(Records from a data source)
[Start of section]
(* ===== verification/CoreCycle.v ===== *)
(** * The cycle of the core

    The invariant that ties lanes, request buffer, wake-up map, dependency
    table and schedulers together, its preservation by [run_a_cycle], and the
    termination of [run_all] under a fixed-latency memory. *)

From S2P Require Import Prelude OrdMap ChainDeps Levels Graph Chain Lane Memory Core CoreSched.
From stdpp Require Import gmap.
From coqutil Require Import Datatypes.RecordSettersUsingExistingGetters.
Open Scope Z_scope.

(** ** One lane *)

(** The node whose answer a lane waits for. *)
Definition waiting (l : Lane) : list Z :=
  if exe_cnt l =? -1 then old_id <$> exe_stack l else [].

(** Loaded, not yet started. *)
Definition todo (l : Lane) : list Node := fetch_stack l ++ instruction_queue l.

(** The invariant has two versions: with Ruby as the memory ([ruby] true),
    where memory operations must be known to the memory front end, and with a
    fixed latency, where no lane is in memory mode 3. *)
Section cycle_inv.
Variable ruby : bool.

(** Node numbers of the operations of a list that need an answer. *)
Definition mem_ids (ns : list Node) : list Z :=
  old_id <$> filter (λ n, ruby && is_mem_op n = true) ns.
Arguments mem_ids : simpl never.

(** Latencies fit a positive [int32_t], in the instruction and in the table. *)
Definition node_timed (n : Node) : Prop := 0 ≤ latency n < 2 ^ 31.
Definition table_timed (p : ordmap string Z) : Prop := ∀ k v, mfind k p = Some v → 0 ≤ v < 2 ^ 31.

Record lane_live (l : Lane) : Prop := {
  ll_ok : lane_ok l;
  ll_table : table_timed (lane_param l);
  ll_nodes : ∀ n, n ∈ pending l → node_timed n;
  ll_cnt : -1 ≤ exe_cnt l;
  ll_mode : m_memory_mode l = 3 → ruby = true
}.

Lemma mem_ids_app a b : mem_ids (a ++ b) = mem_ids a ++ mem_ids b.
Proof. unfold mem_ids. by rewrite filter_app, fmap_app. Qed.

Lemma mem_ids_perm a b : a ≡ₚ b → mem_ids a ≡ₚ mem_ids b.
Proof. intros Hp. unfold mem_ids. by rewrite Hp. Qed.

#[local] Instance mem_ids_proper : Proper ((≡ₚ) ==> (≡ₚ)) mem_ids.
Proof. intros a b. apply mem_ids_perm. Qed.


Lemma start_exe_cnt l n cnt reqs :
  table_timed (lane_param l) → node_timed n → 0 ≤ exe_cnt l →
  start_exe l n = Ret (cnt, reqs) →
  reqs = [] ∧ 0 ≤ cnt ∨ cnt = -1 ∧ m_memory_mode l = 3 ∧ is_mem_op n = true ∧ reqs = [(laneID l, old_id n)].
Proof.
  intros Ht Hn He. unfold start_exe.
  assert (∀ k v, param l k = Ret v → 0 ≤ i32 v) as Hp.
  { intros k v Hk%param_ret. specialize (Ht k v Hk). rewrite i32_id; lia. }
  assert (0 ≤ i32 (latency n)) as Hlat by (unfold node_timed in Hn; rewrite i32_id; lia).
  destruct (is_mem_op n) eqn:Em; [|intros [= <- <-]; by left].
  assert (∀ k, (v ← param l k; Ret (i32 v, [])) = Ret (cnt, reqs) →
    reqs = [] ∧ 0 ≤ cnt ∨ cnt = -1 ∧ m_memory_mode l = 3 ∧ true = true ∧ reqs = [(laneID l, old_id n)]) as Hk.
  { intros k (v & Hv & [= <- <-])%bind_ret_inv. left. split; [done|by eapply Hp]. }
  destruct (m_memory_mode l =? 0); [apply Hk|]. destruct (m_memory_mode l =? 1); [apply Hk|].
  destruct (m_memory_mode l =? 2); [apply Hk|]. destruct (m_memory_mode l =? 3) eqn:E3; intros [= <- <-].
  - right. split_and!; [done|lia|done|done].
  - by left.
Qed.

(** The instructions whose execution ends with this cycle: those in the execute
    stage whose counter has run down. *)
Definition retiring (l : Lane) : list Node := if (0 <=? exe_cnt l) && (exe_cnt l <=? 1) then exe_stack l else [].

(** What a cycle does to a lane: [ds] retire, [reqs] are sent. *)
Record lane_run (l l' : Lane) (ds : list Node) (reqs : list (nat * Z)) : Prop := {
  lr_retiring : ds = retiring l;
  lr_run : ∃ g g', run l g = Ret (l', g');
  lr_live : lane_live l';
  lr_config : same_config l l';
  lr_pending : pending l = ds ++ pending l';
  lr_todo : ∃ xs, todo l = xs ++ todo l' ∧ reqs.*2 ⊆+ mem_ids xs;
  lr_wait : waiting l' = waiting l ++ reqs.*2;
  lr_reqs : reqs = [] ∨ ∃ n, reqs = [(laneID l, n)] ∧ waiting l' = [n]
}.

Lemma updateCounter_live l :
  lane_live l → lane_live (updateCounter l) ∧ waiting (updateCounter l) = waiting l ∧
    todo (updateCounter l) = todo l ∧ same_config l (updateCounter l).
Proof.
  intros [Hok Ht Hn Hc Hmd]. pose proof (updateCounter_ok l Hok) as Hok'.
  pose proof (updateCounter_pending l) as Hp.
  unfold waiting, todo, same_config. split_and!.
  - split; [done| |by rewrite Hp| |unfold updateCounter; repeat case_goal; done].
    + unfold updateCounter. repeat case_goal; done.
    + unfold updateCounter. destruct (0 <? exe_cnt l) eqn:E; [cbn; lia|].
      destruct (exe_cnt l =? -1); cbn; lia.
  - unfold updateCounter. destruct (0 <? exe_cnt l) eqn:E.
    + cbn. assert ((exe_cnt l - 1 =? -1) = false) as -> by lia.
      by assert ((exe_cnt l =? -1) = false) as -> by lia.
    + by destruct (exe_cnt l =? -1) eqn:E2; cbn; rewrite E2.
  - unfold updateCounter. repeat case_goal; done.
  - unfold updateCounter. repeat case_goal; done.
  - unfold updateCounter. repeat case_goal; done.
  - unfold updateCounter. repeat case_goal; done.
  - unfold updateCounter. repeat case_goal; done.
Qed.

Lemma execute_wait l g l' g' :
  lane_live l → execute l g = Ret (l', g') →
  ∃ reqs, -1 ≤ exe_cnt l' ∧ mem_req_queue g' = mem_req_queue g ++ reqs ∧
    (∃ xs, todo l = xs ++ todo l' ∧ reqs.*2 ⊆+ mem_ids xs) ∧
    waiting l' = waiting l ++ reqs.*2 ∧
    (reqs = [] ∨ ∃ n, reqs = [(laneID l, n)] ∧ waiting l' = [n]).
Proof.
  intros [[Hp Hf Hx] Ht Hn Hc Hmd]. unfold execute, waiting, todo.
  assert (∀ g, mem_req_queue g = mem_req_queue g ++ []) as Hg by (intros; by rewrite app_nil_r).
  assert (∀ xs : list Node, xs = [] ++ xs ∧ ([] : list (nat * Z)).*2 ⊆+ mem_ids []) as H0 by done.
  destruct Hx as [[Hx He]|[n Hx]]; unfold pending in Hn; rewrite Hx in *; cbn in Hn |- *.
  - rewrite He; cbn. destruct (fetch_stack l) as [|n f] eqn:Ef.
    { intros [= <- <-]. exists []. rewrite Hx, Ef. split_and!; eauto. by rewrite He. }
    destruct (fetch_cnt l =? 0).
    2: { intros [= <- <-]. exists []. rewrite Hx, Ef. split_and!; eauto. by rewrite He. }
    intros ([cnt reqs] & Hst & [= <- <-])%bind_ret_inv. exists reqs. cbn.
    assert (node_timed n) as Hnt by (apply Hn; left).
    destruct (start_exe_cnt l n cnt reqs Ht Hnt ltac:(lia) Hst) as [[-> Hcnt]|(-> & H3 & Hm & ->)].
    + assert ((cnt =? -1) = false) as -> by lia. split_and!; [lia|done| |done|by left].
      exists [n]. split; [done|apply submseteq_nil_l].
    + split_and!; [lia|done| |by rewrite ?Hx|right; exists (old_id n); by rewrite ?Hx].
      exists [n]. split; [done|]. unfold mem_ids. rewrite filter_cons_True; [done|]. by rewrite (Hmd H3), Hm.
  - destruct (exe_cnt l =? 0) eqn:E0; cbn.
    { intros [= <- <-]. exists []. cbn. split_and!; eauto; try lia. by assert ((exe_cnt l =? -1) = false) as -> by lia. }
    destruct (0 <? exe_cnt l) eqn:E1; cbn.
    { intros [= <- <-]. exists []. cbn. split_and!; eauto. by rewrite ?Hx, ?app_nil_r. }
    assert ((exe_cnt l <? 0) = true) as -> by lia. intros [= <- <-]. exists [].
    rewrite ?Hx. split_and!; eauto. by rewrite ?app_nil_r.
Qed.

Lemma fetch_todo l l' : fetch l = Ret l' → todo l' = todo l ∧ exe_cnt l' = exe_cnt l
  ∧ exe_stack l' = exe_stack l.
Proof.
  unfold fetch, todo. destruct (0 <? fetch_cnt l); [by intros [= <-]|].
  destruct (instruction_queue l) as [|n q] eqn:Eq; [intros [= <-]; by rewrite Eq|].
  intros (v & _ & [= <-])%bind_ret_inv. cbn. by rewrite <- app_assoc.
Qed.

Lemma run_retires l g l' g' :
  lane_ok l → run l g = Ret (l', g') → finished_chains g' = finished_chains g ++ map retired (retiring l).
Proof.
  intros [Hp _ He] Hrun. unfold run in Hrun. apply bind_ret_inv in Hrun as ([l1 g1] & H1 & H2). cbn in H2.
  apply bind_ret_inv in H2 as (l2 & _ & [= _ ->]). unfold retiring.
  assert (Eu : exe_stack (updateCounter l) = exe_stack l ∧ params_loaded (lane_param (updateCounter l)) ∧
    exe_cnt (updateCounter l) = if 0 <? exe_cnt l then exe_cnt l - 1 else exe_cnt l).
  { unfold updateCounter. destruct (0 <? exe_cnt l), (exe_cnt l =? -1); by split_and!. }
  destruct Eu as (Es & Hp' & Ec). unfold execute in H1. rewrite Es in H1.
  destruct He as [[E0 Hc]|[n E0]]; rewrite E0 in H1 |- *.
  - assert (Hnil : ∀ b : bool, (if b then [] else []) = ([] : list Node)) by by intros [].
    rewrite Hnil. cbn [map]. rewrite app_nil_r. rewrite Hc in Ec. cbn in Ec. rewrite Ec in H1. cbn in H1.
    destruct (fetch_stack (updateCounter l)); [by injection H1 as _ <-|]. destruct (fetch_cnt _ =? 0); [|by injection H1 as _ <-].
    by apply bind_ret_inv in H1 as ([cnt reqs] & _ & [= _ <-]).
  - rewrite Ec in H1. cbn [bool_decide negb] in H1. rewrite bool_decide_eq_false_2 in H1 by done. cbn [negb] in H1. rewrite andb_true_r in H1.
    destruct (Z.ltb_spec 0 (exe_cnt l)) as [Hl|Hl].
    + rewrite (proj2 (Z.leb_le 0 _)) by lia. cbn [andb]. destruct (Z.leb_spec (exe_cnt l) 1) as [H|H].
      * rewrite (proj2 (Z.eqb_eq _ _)) in H1 by lia. by injection H1 as _ <-.
      * rewrite (proj2 (Z.eqb_neq _ _)), (proj2 (Z.ltb_lt 0 _)) in H1 by lia. injection H1 as _ <-. cbn. by rewrite app_nil_r.
    + destruct (Z.leb_spec 0 (exe_cnt l)) as [H|H]; cbn [andb].
      * rewrite (proj2 (Z.leb_le _ 1)) by lia. rewrite (proj2 (Z.eqb_eq _ _)) in H1 by lia. by injection H1 as _ <-.
      * rewrite (proj2 (Z.eqb_neq _ _)), (proj2 (Z.ltb_ge 0 _)), (proj2 (Z.ltb_lt _ 0)) in H1 by lia. injection H1 as _ <-. cbn. by rewrite app_nil_r.
Qed.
[End of section]
## Exercise directions
Look through the data and show every line containing "whose".

## Result below
(** The node whose answer a lane waits for. *)
(** The instructions whose execution ends with this cycle: those in the execute
    stage whose counter has run down. *)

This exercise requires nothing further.